Mechanism of Action: Intercalates with DNA, directly affecting transcription and translation. Forms a tripartite complex with topoisomerase II and DNA and prevents re-ligation of doublestranded breaks made by topoisomerase II which leads to apoptosis. Also generates free radicals by formation of semiquinone radical intermediates from quinone groups that react with O2 to produce superoxide anion radicals (increased radical production in combination with iron).

Pharmacologic Effects: DNA damage through inhibition of re-ligation by topoisomerase II. Apoptosis due to p53 and caspases.

Drug Resistance or Tolerance: Overexpression of transcription-linked DNA repair, multidrug resistance, MRP (Multidrug Resistance-associated Proteins) transporter family, breast cancer resistance protein, increased glutathione peroxidase activity, decreased activity or mutation of topoisomerase II, and enhanced ability to repair DNA strand breaks.

Pharmacokinetics

Absorption: IV administration of 60-75 mg/m2 as a single rapid IV infusion that is repeated after 21 days. Doxil (liposomal form) is given by IV in a dose of 20 mg/m2 over 60 mins every 3 weeks for treatment of AIDS-related Kaposi sarcoma, 50 mg/m2 every 4 weeks for ovarian cancer, and 30 mg/m2 on day 4 of each 21-day cycle for multiple myeloma (in combination with Bortezomib). Distribution: Rapidly enters heart, kidneys, lungs, liver, and spleen. Does not cross bloodbrain barrier.

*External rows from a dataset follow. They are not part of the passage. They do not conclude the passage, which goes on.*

Lemma chains_keep m m' ns ps (Ls : list (list Z)) : keeps ns m m' -> concat Ls ## ns ->
  Forall2 (fun p L => chain (nexts m) p L) ps Ls -> Forall2 (fun p L => chain (nexts m') p L) ps Ls.
Proof.
  intros K Hd H. induction H as [|p L ps Ls Hc H IH]; [constructor|]. simpl in Hd. constructor; [|apply IH; set_solver].
  apply (keeps_chain ns m m' p L 0 K); [set_solver|done].
Qed.

Section loops.
Context (cmp : Z -> Z -> Z) `{!TotalCmp cmp}.
Abbreviation mrg := (list_merge (cle cmp)).
Abbreviation srt := (sorts cmp).

(** What [part] holds: sorted lists [PL] of the nodes [OL]. *)
Record parts (m : links) (part : list Z) (PL OL : list (list Z)) : Prop := {
  pa_chain : Forall2 (fun p L => chain (nexts m) p L) part PL;
  pa_sorts : Forall2 srt OL PL;
  pa_len : length part = 21%nat;
  pa_last : PL !! 20%nat = Some [] }.

Lemma parts_lens m part PL OL : parts m part PL OL -> length PL = 21%nat /\ length OL = 21%nat.
Proof. intros [H1 H2 H3 _]. apply Forall2_length in H1, H2. lia. Qed.

Lemma parts_at m part PL OL i : parts m part PL OL -> (i < 21)%nat ->
  exists p L O, part !! i = Some p /\ PL !! i = Some L /\ OL !! i = Some O /\ chain (nexts m) p L /\ srt O L /\ (L = [] -> O = []).
Proof.
  intros H Hi. destruct (parts_lens _ _ _ _ H) as [L1 L2]. destruct H as [H1 H2 H3 _].
  destruct (lookup_lt_is_Some_2 part i ltac:(lia)) as [p Hp]. destruct (Forall2_lookup_l _ _ _ _ _ H1 Hp) as (L & HL & Hc).
  destruct (Forall2_lookup_r _ _ _ _ _ H2 HL) as (O & HO & Hs). exists p, L, O. split; [done|]. split; [done|]. split; [done|]. split; [done|].
  split; [done|]. intros ->. destruct Hs as [Hs _ _]. by apply Permutation_nil.
Qed.

Lemma parts_put m part PL OL i p L O : parts m part PL OL -> (i < 20)%nat -> chain (nexts m) p L -> srt O L ->
  parts m (<[i := p]> part) (<[i := L]> PL) (<[i := O]> OL).
Proof.
  intros [H1 H2 H3 H4] Hi Hc Hs. split; [by apply Forall2_insert|by apply Forall2_insert|by rewrite length_insert|].
  by rewrite list_lookup_insert_ne by lia.
Qed.

Lemma parts_keep m m' ns part PL OL : keeps ns m m' -> concat PL ## ns -> parts m part PL OL -> parts m' part PL OL.
Proof. intros K Hd [H1 H2 H3 H4]. split; [by apply (chains_keep m m' ns)|done|done|done]. Qed.

(** *** The carry *)

(** Levels below [k] are empty; the node [x] and what they held are in [CL]. *)
Record carrying (m : links) (part : list Z) (k : nat) (cur : Z) (PL OL : list (list Z)) (CL CO : list Z) : Prop := {
  ca_parts : parts m part PL OL;
  ca_cur : chain (nexts m) cur CL;
  ca_sorts : srt CO CL;
  ca_low i : (i < k)%nat -> PL !! i = Some [] }.

Lemma carry_merge m part k cur PL OL CL CO p L RL : carrying m part k cur PL OL CL CO -> NoDup (concat PL ++ CL ++ RL) ->
  part !! k = Some p -> PL !! k = Some L -> L <> [] ->
  exists m' p' O, OL !! k = Some O /\ merge cmp m p cur = Ret (p', m') /\ keeps (L ++ CL) m m' /\
    carrying m' (<[k := 0]> part) (S k) p' (<[k := []]> PL) (<[k := []]> OL) (mrg L CL) (O ++ CO) /\ (k < 20)%nat.
Proof.
  intros [Hpa Hcu Hso Hlo] Hn Hp HL HLn. pose proof (lookup_lt_Some _ _ _ HL) as Hk. destruct (parts_lens _ _ _ _ Hpa) as [L1 L2].
  destruct (parts_at m part PL OL k Hpa ltac:(lia)) as (p1 & L' & O & Hp1 & HL1 & HO & Hc & Hs & _).
  assert (p1 = p) by congruence. assert (L' = L) by congruence. subst p1 L'.
  assert (Hk20 : (k < 20)%nat).
  { destruct (decide (k = 20%nat)) as [->|]; [|lia]. rewrite (pa_last _ _ _ _ Hpa) in HL. congruence. }
  rewrite (concat_take_out PL k L HL), <- app_assoc in Hn. assert (Hn1 : NoDup (L ++ CL)).
  { rewrite (Permutation_app_comm (concat _)), !app_assoc in Hn. apply NoDup_app in Hn as [Hn _]. by apply NoDup_app in Hn as [? _]. }
  destruct (returns_inv _ _ (merge_ok cmp m p cur L CL Hc Hcu Hn1)) as ([p' m'] & E & Hc' & K).
  exists m', p', O. split; [done|]. split; [done|]. split; [done|]. split; [|done].
  assert (Hpa' : parts m (<[k := 0]> part) (<[k := []]> PL) (<[k := []]> OL)) by by (apply parts_put; [| | |apply sorts_nil]).
  split.
  - apply (parts_keep m m' (L ++ CL)); [done| |done]. apply NoDup_app in Hn as (_ & Hd & Hn). apply NoDup_app in Hn as (_ & Hd2 & _).
    intros y Hy [HyL|HyC]%elem_of_app; [by apply (Hd y HyL), elem_of_app; left|by apply (Hd2 y Hy), elem_of_app; left].
  - done.
  - by apply sorts_merge.
  - intros i Hi. destruct (decide (i = k)) as [->|Hne]; [by rewrite list_lookup_insert_eq by lia|].
    rewrite list_lookup_insert_ne by done. apply Hlo. lia.
Qed.
(** The cases of the switch that print a conversion: the format is already
    advanced to [p] behind the directive. *)
Definition convert (end_ : Z) (fmt : list Z) (p : Z) (spec : printf_spec) (args : list Z)
    (o : list Z * Z)
  : outcome (Z * printf_spec * list Z * (list Z * Z) + list Z * Z) :=
  let ty := sp_type spec in
  if ty =? FORMAT_TYPE_CHAR then
    '(spec, o) ← (if negb (flag spec LEFT) then char_pad end_ spec o else Ret (spec, o));
    '(a, args) ← va_arg args;
    o ← putc end_ (u8 (s32 a)) o;
    '(spec, o) ← char_pad end_ spec o;
    Ret (inl (p, spec, args, o))
  else if ty =? FORMAT_TYPE_STR then
    '(a, args) ← va_arg args;
    o ← string mem end_ o a spec;
    Ret (inl (p, spec, args, o))
  else if ty =? FORMAT_TYPE_PTR then
    '(a, args) ← va_arg args;
    o ← pointer mem symbolic fmt p end_ o a spec;
    p ← loop (S (length fmt)) (alnum_turn fmt) p;
    Ret (inl (p, spec, args, o))
  else if ty =? FORMAT_TYPE_PERCENT_CHAR then
    o ← putc end_ (chr "%"%char) o;
    Ret (inl (p, spec, args, o))
  else if ty =? FORMAT_TYPE_INVALID then Ret (inr o)
  else
    '(a, args) ← va_arg args;
    o ← number end_ o (integer_arg ty (sp_flags spec) a) spec;
    Ret (inl (p, spec, args, o)).

(** One turn of [while ( *fmt)]: the position in the format, the
    specification, the remaining arguments, and the output. *)
Definition vsnprintf_turn (end_ : Z) (fmt : list Z)
    (st : Z * printf_spec * list Z * (list Z * Z))
  : outcome (Z * printf_spec * list Z * (list Z * Z) + list Z * Z) :=
  let '(p, spec, args, o) := st in
  c ← rd fmt p;
  if c =? 0 then Ret (inr o)
  else
    let old_fmt := p in
    '(read, spec) ← format_decode fmt p spec;
    let p := p + read in
    let ty := sp_type spec in
    if ty =? FORMAT_TYPE_NONE then
      let '(b, str) := o in
      b ← (if str <? end_ then
             let copy := if end_ - str <? read then s32 (end_ - str) else read in
             memcpy b str fmt old_fmt copy
           else Ret b);
      Ret (inl (p, spec, args, (b, str + read)))
    else if ty =? FORMAT_TYPE_WIDTH then
      '(a, args) ← va_arg args;
      Ret (inl (p, set_field_width spec (s32 a), args, o))
    else if ty =? FORMAT_TYPE_PRECISION then
      '(a, args) ← va_arg args;
      Ret (inl (p, set_precision spec (s32 a), args, o))
    else convert end_ fmt p spec args o.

Elimination: t1/2 of 30 hours. Eliminated by metabolic conversion to a variety of aglycones and other inactive products. Biliary excretion. Delayed in presence of hepatic dysfunction.

Metabolism: All anthracyclines are converted to an active alcohol intermediate.

Adverse Side Effects/Toxicity: High doses associated with cardiac toxicity subsequent to free radical generation (protection against via iron chelators [Dexrazoxane]), bone marrow suppression, leukopenia, thrombocytopenia, anemia, stomatitis, mucositis, diarrhea, alopecia, and severe local toxicity in irradiated tissues. Two forms of cardiomyopathy: acute (abnormal electrocardiographic changes) and chronic (dose-related, congestive heart failure). Avoid extravasation. Drug Interactions:

Therapeutic uses: Multiple myeloma, ovarian cancer, AIDS-related Kaposi sarcoma, malignant lymphomas (in combination with cyclophosphamide and vinca alkaloids), adjuvant and metastatic carcinoma of the breast, and other human solid tumors

Miscellaneous: Derived from Streptomyces peucetius var. caesius. May impart red color to urine.